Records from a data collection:
════

(** * generate_schedule.py: busy intervals from calendar feeds

    A shallow embedding of [generate_schedule.py] and the proofs of the
    properties its specification states.

    The script depends on four libraries whose code is not part of the
    repository: [datetime] (standard library), [pytz], [icalendar] and
    [requests].  They are modelled as follows.

    - [datetime]: dates and naive date-times are records of their
      fields, as in Python; the proleptic Gregorian ordinal is computed
      with CPython's [_ymd2ord] and [_ord2ymd].  Times have a resolution
      of one second (calendar feeds carry no microseconds).  Arithmetic
      that leaves the years 1..9999 raises [OverflowError].
    - [pytz]: a zone is its name and its two offset rules: the offset
      chosen by [localize] for a wall-clock time, and the offset in
      force at a UTC instant (used by [fromutc]).  The zone database is
      a parameter of the run.
    - [icalendar]: a decoded calendar is the list of components that
      [walk] yields; a component is a record of the properties the
      script reads, each optional.
    - [requests]: retrieval and decoding of a feed is a function of the
      run's environment from a URL to either an exception message or a
      decoded calendar. *)

From Stdlib Require Import ZArith List String Ascii Bool Lia DecimalString.
Import ListNotations.
Local Open Scope string_scope.
Local Open Scope list_scope.
Local Open Scope Z_scope.

(** String concatenation; [++] is kept for lists. *)
Infix "+++" := String.append (right associativity, at level 60).
(** X13. The playhead stays on the timeline.  A click on the ruler seeks
    to a time between 0 and the total duration, and to the clicked time
    itself when that lies in the range.  One frame of the playback loop
    leaves a paused player's time alone; keeps playing only with a time
    strictly before the total duration; keeps a time between 0 and the
    total duration in that range, as long as the frame clock does not run
    backwards and the audio position is not negative; and, when the clock
    that drives it reaches the total duration, stops, rewinds to 0 and
    pauses and rewinds the audio. *)
Theorem playhead_stays_on_the_timeline
    (clips : list TimelineClip.t) (audioDuration pixelsPerSecond clickX now : Q)
    (p : Playback.Player) :
  let T := TimelinePlayer.totalDuration clips audioDuration in
  let p' := Playback.animate T now p in
  ((0 < pixelsPerSecond)%Q ->
     (0 <= Playback.seekTime T pixelsPerSecond clickX <= T)%Q /\
     ((0 <= clickX / pixelsPerSecond <= T)%Q ->
      (Playback.seekTime T pixelsPerSecond clickX == clickX / pixelsPerSecond)%Q)) /\
  (Playback.isPlaying p = false ->
     Playback.isPlaying p' = false /\ Playback.currentTime p' = Playback.currentTime p) /\
  (Playback.isPlaying p' = true ->
     Playback.isPlaying p = true /\ (Playback.currentTime p' < T)%Q) /\
  ((0 <= Playback.currentTime p <= T)%Q ->
   (Playback.lastFrameTime p <= now)%Q ->
   (forall a, Playback.audio p = Some a -> (0 <= Playback.audioTime a)%Q) ->
   (0 <= Playback.currentTime p' <= T)%Q) /\
  (Playback.isPlaying p = true ->
   (forall a, Playback.audio p = Some a ->
      Playback.paused a = false -> Playback.ended a = false /\ (T <= Playback.audioTime a)%Q) ->
   ((Playback.audio p = None \/ exists a, Playback.audio p = Some a /\ Playback.paused a = true) ->
    (T <= Playback.currentTime p +
          (now - (if Qeq_bool (Playback.lastFrameTime p) 0 then now
                  else Playback.lastFrameTime p)) / 1000)%Q) ->
   Playback.isPlaying p' = false /\ Playback.currentTime p' = 0%Q /\
   forall a', Playback.audio p' = Some a' ->
     Playback.paused a' = true /\ Playback.audioTime a' = 0%Q).
Proof.
  cbv zeta.
  set (T := TimelinePlayer.totalDuration clips audioDuration).
  assert (HT : (0 <= T)%Q).
  { apply Qle_trans with 60%Q; [discriminate | apply totalDuration_ge_60]. }
  split; [|split; [|split; [|split]]].
  - intros _. rewrite seekTime_max_min. split; [split|].
    + apply Q.le_max_l.
    + apply Q.max_lub; [exact HT | apply Q.le_min_l].
    + intros [H1 H2]. rewrite (Q.min_r _ _ H2). now apply Q.max_r.
  - intros Hp. unfold Playback.animate. rewrite Hp. split; reflexivity.
  - unfold Playback.animate. destruct (Playback.isPlaying p); [|discriminate].
    intros H. split; [reflexivity|].
    destruct (Playback.audio p) as [a|].
    + destruct (Playback.paused a); cbn [negb] in *.
      * destruct (Qle_bool T _) eqn:E; [discriminate H|]. cbn [Playback.currentTime].
        apply Qnot_le_lt. intros Hle. apply Qle_bool_iff in Hle. congruence.
      * destruct (Playback.ended a); [discriminate H|].
        destruct (Qle_bool T _) eqn:E; [discriminate H|]. cbn [Playback.currentTime].
        apply Qnot_le_lt. intros Hle. apply Qle_bool_iff in Hle. congruence.
    + destruct (Qle_bool T _) eqn:E; [discriminate H|]. cbn [Playback.currentTime].
      apply Qnot_le_lt. intros Hle. apply Qle_bool_iff in Hle. congruence.
  - intros Hcur Hclock Haudio. unfold Playback.animate.
    destruct (Playback.isPlaying p); [|exact Hcur].
    assert (Hdt : (0 <= (now - (if Qeq_bool (Playback.lastFrameTime p) 0 then now
                                else Playback.lastFrameTime p)) / 1000)%Q).
    { apply frame_delta_nonneg. destruct (Qeq_bool _ 0); [apply Qle_refl | exact Hclock]. }
    assert (Hfin : forall nextTime pa (q := if Qle_bool T nextTime
                                then Playback.mkPlayer false 0 now pa
                                else Playback.mkPlayer true nextTime now (Playback.audio p)),
               (0 <= nextTime)%Q -> (0 <= Playback.currentTime q <= T)%Q).
    { intros nextTime pa q Hn. subst q. destruct (Qle_bool T nextTime) eqn:E.
      - cbn [Playback.currentTime]. split; [apply Qle_refl | exact HT].
      - cbn [Playback.currentTime]. split; [exact Hn|].
        apply Qlt_le_weak, Qnot_le_lt. intros Hle. apply Qle_bool_iff in Hle. congruence. }
    assert (Hnext : (0 <= Playback.currentTime p +
               (now - (if Qeq_bool (Playback.lastFrameTime p) 0 then now
                       else Playback.lastFrameTime p)) / 1000)%Q).
    { apply (Qplus_le_compat 0 _ 0 _); [apply Hcur | exact Hdt]. }
    destruct (Playback.audio p) as [a|] eqn:Ea.
    + destruct (Playback.paused a); cbn [negb].
      * apply Hfin. exact Hnext.
      * destruct (Playback.ended a); [exact Hcur|].
        apply Hfin. now apply Haudio.
    + apply Hfin. exact Hnext.
  - intros Hp Hdrive Hsys. unfold Playback.animate. rewrite Hp.
    destruct (Playback.audio p) as [a|] eqn:Ea.
    + destruct (Playback.paused a) eqn:Epa; cbn [negb].
      * assert (Hle : Qle_bool T (Playback.currentTime p +
               (now - (if Qeq_bool (Playback.lastFrameTime p) 0 then now
                       else Playback.lastFrameTime p)) / 1000) = true).
        { apply Qle_bool_iff. apply Hsys. right. exists a. now split. }
        rewrite Hle. split; [reflexivity|]. split; [reflexivity|].
        intros a' Ha'. cbn in Ha'. injection Ha' as <-. split; reflexivity.
      * destruct (Hdrive a eq_refl Epa) as [He Ht]. rewrite He.
        apply Qle_bool_iff in Ht. rewrite Ht. split; [reflexivity|]. split; [reflexivity|].
        intros a' Ha'. cbn in Ha'. injection Ha' as <-. split; reflexivity.
    + assert (Hle : Qle_bool T (Playback.currentTime p +
               (now - (if Qeq_bool (Playback.lastFrameTime p) 0 then now
                       else Playback.lastFrameTime p)) / 1000) = true).
      { apply Qle_bool_iff. apply Hsys. now left. }
      rewrite Hle. split; [reflexivity|]. split; [reflexivity|].
      intros a' Ha'. discriminate Ha'.
Qed.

════

WHAT YOU SHOULD DO: Set out every record in full, exactly as given.

SOLUTION:
(** * generate_schedule.py: busy intervals from calendar feeds

    A shallow embedding of [generate_schedule.py] and the proofs of the
    properties its specification states.

    The script depends on four libraries whose code is not part of the
    repository: [datetime] (standard library), [pytz], [icalendar] and
    [requests].  They are modelled as follows.

    - [datetime]: dates and naive date-times are records of their
      fields, as in Python; the proleptic Gregorian ordinal is computed
      with CPython's [_ymd2ord] and [_ord2ymd].  Times have a resolution
      of one second (calendar feeds carry no microseconds).  Arithmetic
      that leaves the years 1..9999 raises [OverflowError].
    - [pytz]: a zone is its name and its two offset rules: the offset
      chosen by [localize] for a wall-clock time, and the offset in
      force at a UTC instant (used by [fromutc]).  The zone database is
      a parameter of the run.
    - [icalendar]: a decoded calendar is the list of components that
      [walk] yields; a component is a record of the properties the
      script reads, each optional.
    - [requests]: retrieval and decoding of a feed is a function of the
      run's environment from a URL to either an exception message or a
      decoded calendar. *)

From Stdlib Require Import ZArith List String Ascii Bool Lia DecimalString.
Import ListNotations.
Local Open Scope string_scope.
Local Open Scope list_scope.
Local Open Scope Z_scope.

(** String concatenation; [++] is kept for lists. *)
Infix "+++" := String.append (right associativity, at level 60).
(** X13. The playhead stays on the timeline.  A click on the ruler seeks
    to a time between 0 and the total duration, and to the clicked time
    itself when that lies in the range.  One frame of the playback loop
    leaves a paused player's time alone; keeps playing only with a time
    strictly before the total duration; keeps a time between 0 and the
    total duration in that range, as long as the frame clock does not run
    backwards and the audio position is not negative; and, when the clock
    that drives it reaches the total duration, stops, rewinds to 0 and
    pauses and rewinds the audio. *)
Theorem playhead_stays_on_the_timeline
    (clips : list TimelineClip.t) (audioDuration pixelsPerSecond clickX now : Q)
    (p : Playback.Player) :
  let T := TimelinePlayer.totalDuration clips audioDuration in
  let p' := Playback.animate T now p in
  ((0 < pixelsPerSecond)%Q ->
     (0 <= Playback.seekTime T pixelsPerSecond clickX <= T)%Q /\
     ((0 <= clickX / pixelsPerSecond <= T)%Q ->
      (Playback.seekTime T pixelsPerSecond clickX == clickX / pixelsPerSecond)%Q)) /\
  (Playback.isPlaying p = false ->
     Playback.isPlaying p' = false /\ Playback.currentTime p' = Playback.currentTime p) /\
  (Playback.isPlaying p' = true ->
     Playback.isPlaying p = true /\ (Playback.currentTime p' < T)%Q) /\
  ((0 <= Playback.currentTime p <= T)%Q ->
   (Playback.lastFrameTime p <= now)%Q ->
   (forall a, Playback.audio p = Some a -> (0 <= Playback.audioTime a)%Q) ->
   (0 <= Playback.currentTime p' <= T)%Q) /\
  (Playback.isPlaying p = true ->
   (forall a, Playback.audio p = Some a ->
      Playback.paused a = false -> Playback.ended a = false /\ (T <= Playback.audioTime a)%Q) ->
   ((Playback.audio p = None \/ exists a, Playback.audio p = Some a /\ Playback.paused a = true) ->
    (T <= Playback.currentTime p +
          (now - (if Qeq_bool (Playback.lastFrameTime p) 0 then now
                  else Playback.lastFrameTime p)) / 1000)%Q) ->
   Playback.isPlaying p' = false /\ Playback.currentTime p' = 0%Q /\
   forall a', Playback.audio p' = Some a' ->
     Playback.paused a' = true /\ Playback.audioTime a' = 0%Q).
Proof.
  cbv zeta.
  set (T := TimelinePlayer.totalDuration clips audioDuration).
  assert (HT : (0 <= T)%Q).
  { apply Qle_trans with 60%Q; [discriminate | apply totalDuration_ge_60]. }
  split; [|split; [|split; [|split]]].
  - intros _. rewrite seekTime_max_min. split; [split|].
    + apply Q.le_max_l.
    + apply Q.max_lub; [exact HT | apply Q.le_min_l].
    + intros [H1 H2]. rewrite (Q.min_r _ _ H2). now apply Q.max_r.
  - intros Hp. unfold Playback.animate. rewrite Hp. split; reflexivity.
  - unfold Playback.animate. destruct (Playback.isPlaying p); [|discriminate].
    intros H. split; [reflexivity|].
    destruct (Playback.audio p) as [a|].
    + destruct (Playback.paused a); cbn [negb] in *.
      * destruct (Qle_bool T _) eqn:E; [discriminate H|]. cbn [Playback.currentTime].
        apply Qnot_le_lt. intros Hle. apply Qle_bool_iff in Hle. congruence.
      * destruct (Playback.ended a); [discriminate H|].
        destruct (Qle_bool T _) eqn:E; [discriminate H|]. cbn [Playback.currentTime].
        apply Qnot_le_lt. intros Hle. apply Qle_bool_iff in Hle. congruence.
    + destruct (Qle_bool T _) eqn:E; [discriminate H|]. cbn [Playback.currentTime].
      apply Qnot_le_lt. intros Hle. apply Qle_bool_iff in Hle. congruence.
  - intros Hcur Hclock Haudio. unfold Playback.animate.
    destruct (Playback.isPlaying p); [|exact Hcur].
    assert (Hdt : (0 <= (now - (if Qeq_bool (Playback.lastFrameTime p) 0 then now
                                else Playback.lastFrameTime p)) / 1000)%Q).
    { apply frame_delta_nonneg. destruct (Qeq_bool _ 0); [apply Qle_refl | exact Hclock]. }
    assert (Hfin : forall nextTime pa (q := if Qle_bool T nextTime
                                then Playback.mkPlayer false 0 now pa
                                else Playback.mkPlayer true nextTime now (Playback.audio p)),
               (0 <= nextTime)%Q -> (0 <= Playback.currentTime q <= T)%Q).
    { intros nextTime pa q Hn. subst q. destruct (Qle_bool T nextTime) eqn:E.
      - cbn [Playback.currentTime]. split; [apply Qle_refl | exact HT].
      - cbn [Playback.currentTime]. split; [exact Hn|].
        apply Qlt_le_weak, Qnot_le_lt. intros Hle. apply Qle_bool_iff in Hle. congruence. }
    assert (Hnext : (0 <= Playback.currentTime p +
               (now - (if Qeq_bool (Playback.lastFrameTime p) 0 then now
                       else Playback.lastFrameTime p)) / 1000)%Q).
    { apply (Qplus_le_compat 0 _ 0 _); [apply Hcur | exact Hdt]. }
    destruct (Playback.audio p) as [a|] eqn:Ea.
    + destruct (Playback.paused a); cbn [negb].
      * apply Hfin. exact Hnext.
      * destruct (Playback.ended a); [exact Hcur|].
        apply Hfin. now apply Haudio.
    + apply Hfin. exact Hnext.
  - intros Hp Hdrive Hsys. unfold Playback.animate. rewrite Hp.
    destruct (Playback.audio p) as [a|] eqn:Ea.
    + destruct (Playback.paused a) eqn:Epa; cbn [negb].
      * assert (Hle : Qle_bool T (Playback.currentTime p +
               (now - (if Qeq_bool (Playback.lastFrameTime p) 0 then now
                       else Playback.lastFrameTime p)) / 1000) = true).
        { apply Qle_bool_iff. apply Hsys. right. exists a. now split. }
        rewrite Hle. split; [reflexivity|]. split; [reflexivity|].
        intros a' Ha'. cbn in Ha'. injection Ha' as <-. split; reflexivity.
      * destruct (Hdrive a eq_refl Epa) as [He Ht]. rewrite He.
        apply Qle_bool_iff in Ht. rewrite Ht. split; [reflexivity|]. split; [reflexivity|].
        intros a' Ha'. cbn in Ha'. injection Ha' as <-. split; reflexivity.
    + assert (Hle : Qle_bool T (Playback.currentTime p +
               (now - (if Qeq_bool (Playback.lastFrameTime p) 0 then now
                       else Playback.lastFrameTime p)) / 1000) = true).
      { apply Qle_bool_iff. apply Hsys. now left. }
      rewrite Hle. split; [reflexivity|]. split; [reflexivity|].
      intros a' Ha'. discriminate Ha'.
Qed.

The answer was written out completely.